Out of the data below, copy every line with the string "Proof".

++++

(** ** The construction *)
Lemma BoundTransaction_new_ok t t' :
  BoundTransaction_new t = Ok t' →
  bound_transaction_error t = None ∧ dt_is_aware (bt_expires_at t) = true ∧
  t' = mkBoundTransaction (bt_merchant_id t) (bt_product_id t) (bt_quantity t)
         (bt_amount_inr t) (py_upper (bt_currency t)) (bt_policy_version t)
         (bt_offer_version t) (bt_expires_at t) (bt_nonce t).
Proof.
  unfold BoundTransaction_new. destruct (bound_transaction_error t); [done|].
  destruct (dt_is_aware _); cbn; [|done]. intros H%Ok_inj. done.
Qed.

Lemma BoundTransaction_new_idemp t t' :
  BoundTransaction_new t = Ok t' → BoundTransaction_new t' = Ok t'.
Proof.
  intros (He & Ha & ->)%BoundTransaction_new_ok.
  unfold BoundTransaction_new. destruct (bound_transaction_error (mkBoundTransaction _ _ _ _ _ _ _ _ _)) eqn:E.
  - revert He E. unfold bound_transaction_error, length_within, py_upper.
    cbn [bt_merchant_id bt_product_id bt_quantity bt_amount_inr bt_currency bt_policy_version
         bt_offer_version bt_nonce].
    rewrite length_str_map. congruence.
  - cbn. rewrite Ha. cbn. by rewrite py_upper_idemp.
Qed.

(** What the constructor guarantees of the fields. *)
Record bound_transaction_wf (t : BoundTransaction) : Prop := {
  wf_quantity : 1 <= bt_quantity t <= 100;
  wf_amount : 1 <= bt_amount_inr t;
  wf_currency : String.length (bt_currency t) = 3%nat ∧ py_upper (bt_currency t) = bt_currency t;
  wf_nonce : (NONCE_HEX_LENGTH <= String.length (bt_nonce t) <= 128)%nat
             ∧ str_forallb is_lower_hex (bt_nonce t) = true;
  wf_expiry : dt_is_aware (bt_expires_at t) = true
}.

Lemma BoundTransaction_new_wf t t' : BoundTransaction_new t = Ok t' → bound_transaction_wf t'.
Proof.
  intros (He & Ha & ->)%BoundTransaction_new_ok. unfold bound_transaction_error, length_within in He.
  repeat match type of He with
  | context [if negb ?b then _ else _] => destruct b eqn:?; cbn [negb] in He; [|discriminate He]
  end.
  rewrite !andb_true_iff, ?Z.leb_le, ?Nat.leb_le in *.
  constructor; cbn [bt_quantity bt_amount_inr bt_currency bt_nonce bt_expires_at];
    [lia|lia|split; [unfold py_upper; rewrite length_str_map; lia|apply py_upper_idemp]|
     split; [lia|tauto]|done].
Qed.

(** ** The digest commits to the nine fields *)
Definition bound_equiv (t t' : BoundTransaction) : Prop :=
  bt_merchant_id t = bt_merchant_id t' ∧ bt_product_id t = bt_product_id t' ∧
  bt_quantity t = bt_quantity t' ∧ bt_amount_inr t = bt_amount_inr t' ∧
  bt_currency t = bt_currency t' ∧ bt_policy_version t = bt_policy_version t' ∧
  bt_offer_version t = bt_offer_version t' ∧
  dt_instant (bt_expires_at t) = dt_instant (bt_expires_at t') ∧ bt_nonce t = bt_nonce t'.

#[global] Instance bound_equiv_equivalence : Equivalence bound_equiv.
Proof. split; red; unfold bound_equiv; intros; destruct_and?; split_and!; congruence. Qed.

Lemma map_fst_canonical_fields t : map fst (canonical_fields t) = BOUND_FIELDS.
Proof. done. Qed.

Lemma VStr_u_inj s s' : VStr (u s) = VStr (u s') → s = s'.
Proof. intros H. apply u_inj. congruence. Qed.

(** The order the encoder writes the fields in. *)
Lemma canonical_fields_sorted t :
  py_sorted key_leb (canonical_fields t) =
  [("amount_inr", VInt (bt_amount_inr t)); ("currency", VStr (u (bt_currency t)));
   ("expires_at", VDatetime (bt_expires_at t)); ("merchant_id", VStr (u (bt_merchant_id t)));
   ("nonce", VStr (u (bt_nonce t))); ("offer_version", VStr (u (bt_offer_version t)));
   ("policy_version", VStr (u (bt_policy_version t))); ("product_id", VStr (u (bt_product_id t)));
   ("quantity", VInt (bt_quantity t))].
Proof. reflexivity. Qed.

++++

■ Response below ■
Proof.
Proof.
Proof.
Proof. split; red; unfold bound_equiv; intros; destruct_and?; split_and!; congruence. Qed.
Proof. done. Qed.
Proof. intros H. apply u_inj. congruence. Qed.
Proof. reflexivity. Qed.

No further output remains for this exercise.